- Thelliyar Agaram Thelliyar Agaram Thelliyar Agaram Thelliyar Agaram (Tamil Nadu)
- Coordinates: 13°02′21″N 80°08′47″E﻿ / ﻿13.039200°N 80.146500°E
- Country: India
- State: Tamil Nadu
- District: Kanchipuram
- Taluk: Kundrathur

Government
- • Type: Mangadu Municipality
- • Body: Mangadu Municipality

Languages
- • Official: Tamil
- Time zone: UTC+5:30 (IST)

= Thelliyar Agaram =

Suburb of Chennai in Tamil Nadu, India

Thelliyar Agaram or Thelliyaragaram is a revenue village in the Kundrathur taluk of Kancheepuram district, India and a suburb of Chennai city. Thelliyar Agaram stretches along the northern banks of the Porur Lake from Karambakkam in the east to Iyyappanthangal in the west and administratively forms part of the Mangadu municipality of Kanchipuram district. It is a part of the Chennai metropolitan area and situated about 20 km from the Chennai Central railway station.
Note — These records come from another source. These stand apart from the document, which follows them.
(* ===== verification/SqlDate.v ===== *)
(** * SQLite's [julianday] and [CAST ... AS INTEGER]

    The delay view of [run_analysis] (src/scripts/demo_sqlite.py,
    lines 116-117) subtracts [julianday(s.order_date)] from
    [julianday(s.delivery_date)] and casts the result to INTEGER.  This
    file models the SQLite date functions those lines call: the parser
    of 'YYYY-MM-DD' text ([parseYyyyMmDd], [getDigits]), the conversion
    to a Julian day number in milliseconds ([computeJD]), the REAL
    result of [julianday] (a rational: every value it produces here is
    exact in binary floating point), NULL propagation, and the
    truncating CAST. *)

From Stdlib Require Import ZArith QArith String Ascii.
From stdpp Require Import base list strings.
From S2P Require Import Prelude.

Local Open Scope Z_scope.

(** ** Parsing 'YYYY-MM-DD' (SQLite date.c, getDigits / parseYyyyMmDd) *)

Record DateTime := mkDateTime { dt_Y : Z; dt_M : Z; dt_D : Z }.

Definition digit_of (c : ascii) : option Z :=
  let n := Z.of_N (N_of_ascii c) in
  if (48 <=? n) && (n <=? 57) then Some (n - 48) else None.

(** [N] decimal digits, most significant first. *)
Fixpoint read_digits (n : nat) (acc : Z) (s : string) : option (Z * string) :=
  match n with
  | O => Some (acc, s)
  | S n' =>
      match s with
      | EmptyString => None
      | String c s' => v ← digit_of c; read_digits n' (acc * 10 + v) s'
      end
  end.

(** One field of a getDigits format: [n] digits whose value lies in
    [min, max], followed by the separator [next] when there is one. *)
Definition get_field (n : nat) (min max : Z) (next : option ascii) (s : string)
  : option (Z * string) :=
  '(v, r) ← read_digits n 0 s;
  if (min <=? v) && (v <=? max) then
    match next with
    | None => Some (v, r)
    | Some c =>
        match r with
        | String c' r' => if Ascii.eqb c c' then Some (v, r') else None
        | EmptyString => None
        end
    end
  else None.

(** sqlite3Isspace, or the letter T that may separate date and time. *)
Definition is_space_or_T (c : ascii) : bool :=
  let n := N_of_ascii c in
  (n =? 32)%N || ((9 <=? n)%N && (n <=? 13)%N) || Ascii.eqb c "T"%char.

Fixpoint skip_space_T (s : string) : string :=
  match s with
  | String c s' => if is_space_or_T c then skip_space_T s' else s
  | EmptyString => EmptyString
  end.

(** The format "40f-21a-21d": a 4-digit year in [0, 9999], '-', a month
    in [1, 12], '-', a day in [1, 31]; an optional leading '-' makes the
    year negative.  A time of day after the date (parseHhMmSs) is not
    modelled: such text gives [None] here. *)
Definition parseYyyyMmDd (s : string) : option DateTime :=
  let '(neg, s) := match s with
                   | String "-"%char s' => (true, s')
                   | _ => (false, s)
                   end in
  '(y, s) ← get_field 4 0 9999 (Some "-"%char) s;
  '(m, s) ← get_field 2 1 12 (Some "-"%char) s;
  '(d, s) ← get_field 2 1 31 None s;
  match skip_space_T s with
  | EmptyString => Some (mkDateTime (if neg then - y else y) m d)
  | String _ _ => None
  end.

(** ** computeJD: the Julian day number, in milliseconds

    C integer division truncates toward zero: [Z.quot]. *)

Definition jd_day_number (p : DateTime) : Z :=
  let '(Y, M) := if dt_M p <=? 2 then (dt_Y p - 1, dt_M p + 12)
                 else (dt_Y p, dt_M p) in
  let A := Z.quot Y 100 in
  let B := 2 - A + Z.quot A 4 in
  let X1 := Z.quot (36525 * (Y + 4716)) 100 in
  let X2 := Z.quot (306001 * (M + 1)) 10000 in
  X1 + X2 + dt_D p + B.

(** [iJD = (X1 + X2 + D + B - 1524.5) * 86400000]: the double product
    is exact here, so is the conversion to a 64-bit integer. *)
Definition computeJD (p : DateTime) : option Z :=
  if (dt_Y p <? -4713) || (9999 <? dt_Y p) then None
  else Some (jd_day_number p * 86400000 - 131716800000).

Definition validJulianDay (iJD : Z) : bool :=
  (0 <=? iJD) && (iJD <=? 464269060799999).

(** [julianday(X)] is [iJD / 86400000.0], NULL when X does not parse. *)
Definition julianday (s : string) : option Q :=
  p ← parseYyyyMmDd s;
  iJD ← computeJD p;
  if validJulianDay iJD then Some (iJD # 86400000) else None.

(** ** NULL-propagating REAL arithmetic and CAST(_ AS INTEGER) *)

Definition nsub (a b : option Q) : option Q :=
  x ← a; y ← b; Some (x - y)%Q.

Definition nsub_int (a : option Q) (b : option Z) : option Q :=
  x ← a; y ← b; Some (x - inject_Z y)%Q.

Notation "a -ₙ b" := (nsub a b) (at level 50, left associativity) : sql_scope.

(** CAST(REAL AS INTEGER) truncates toward zero. *)
Definition cast_int (q : Q) : Z := Z.quot (Qnum q) (Zpos (Qden q)).

Definition ncast_int (a : option Q) : option Z := cast_int <$> a.

(** ** Lemmas *)

#[export] Instance cast_int_proper : Proper (Qeq ==> eq) cast_int.
Proof.
  intros [a b] [c d] H. unfold Qeq in H; simpl in H. unfold cast_int; simpl.
  rewrite <- (Z.quot_mul_cancel_r a (Zpos b) (Zpos d)) by lia.
  rewrite <- (Z.quot_mul_cancel_r c (Zpos d) (Zpos b)) by lia.
  rewrite H, (Z.mul_comm (Zpos d)). reflexivity.
Qed.

Lemma cast_int_inject_Z z : cast_int (inject_Z z) = z.
Proof. unfold cast_int; simpl. apply Z.quot_1_r. Qed.

Lemma cast_int_sub_int (q : Q) (k l : Z) :
  (q == inject_Z k)%Q -> cast_int (q - inject_Z l)%Q = k - l.
Proof.
  intros Hq. rewrite Hq, <- cast_int_inject_Z. apply cast_int_proper.
  rewrite <- Z.add_opp_r, inject_Z_plus, inject_Z_opp. ring.
Qed.

(** Every value [julianday] returns is a day number minus one half. *)
Lemma julianday_some s q :
  julianday s = Some q ->
  exists p, parseYyyyMmDd s = Some p /\
            (q == inject_Z (jd_day_number p) - (3049 # 2))%Q.
Proof.
  unfold julianday. destruct (parseYyyyMmDd s) as [p|]; simpl; [|discriminate].
  unfold computeJD. destruct (_ || _); simpl; [discriminate|].
  destruct (validJulianDay _); intros H; invc H.
  exists p. split; [done|]. unfold Qeq; simpl. lia.
Qed.

Lemma julianday_sub s1 s2 q1 q2 :
  julianday s1 = Some q1 -> julianday s2 = Some q2 ->
  exists p1 p2, parseYyyyMmDd s1 = Some p1 /\ parseYyyyMmDd s2 = Some p2 /\
    (q1 - q2 == inject_Z (jd_day_number p1 - jd_day_number p2))%Q.
Proof.
  intros [p1 [Hp1 Hq1]]%julianday_some [p2 [Hp2 Hq2]]%julianday_some.
  exists p1, p2. split; [done|]. split; [done|].
  rewrite Hq1, Hq2, <- Z.add_opp_r, inject_Z_plus, inject_Z_opp. ring.
Qed.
The Sri Ramachandra Institute of Higher Education and Research was established in Thelliyar Agaram in 1985 and Dr. M. S. Swaminathan Wetland Eco Park in 2025. While in use for administrative purposes, the name "Thelliyar Agaram" is not popular in common usage. Thelliyar Agaram is served by the Thelliyaragaram metro station and the Sri Ramachandra Institute of Higher Education and Research bus stop at the college entrance is an important boarding point for commuters to Chennai city

== History ==

Thelliyar Agaram finds mention in a Madras government survey map from the 1860s. By 1971, predominantly rural Thelliyar Agaram was a part of the Madras urban agglomeration though for administrative reasons it was a part of the Sriperumbudur taluk of Chingleput district till 1997, when due to bifurcation of Chingleput district, it became a part of the Poonamallee taluk of Kanchipuram district. In 2018, Thelliyar Agaram became a part of the Mangadu municipality of Kundrathur taluk upon its formation.

== Demographics ==

Thelliyar Agaram has an area of 73.54 hectares and had a population of 752 in 1991 with 414 men and 338 women.Much of the suburb is sparsely populated as it is situated on the floodplains of the Porur Lake.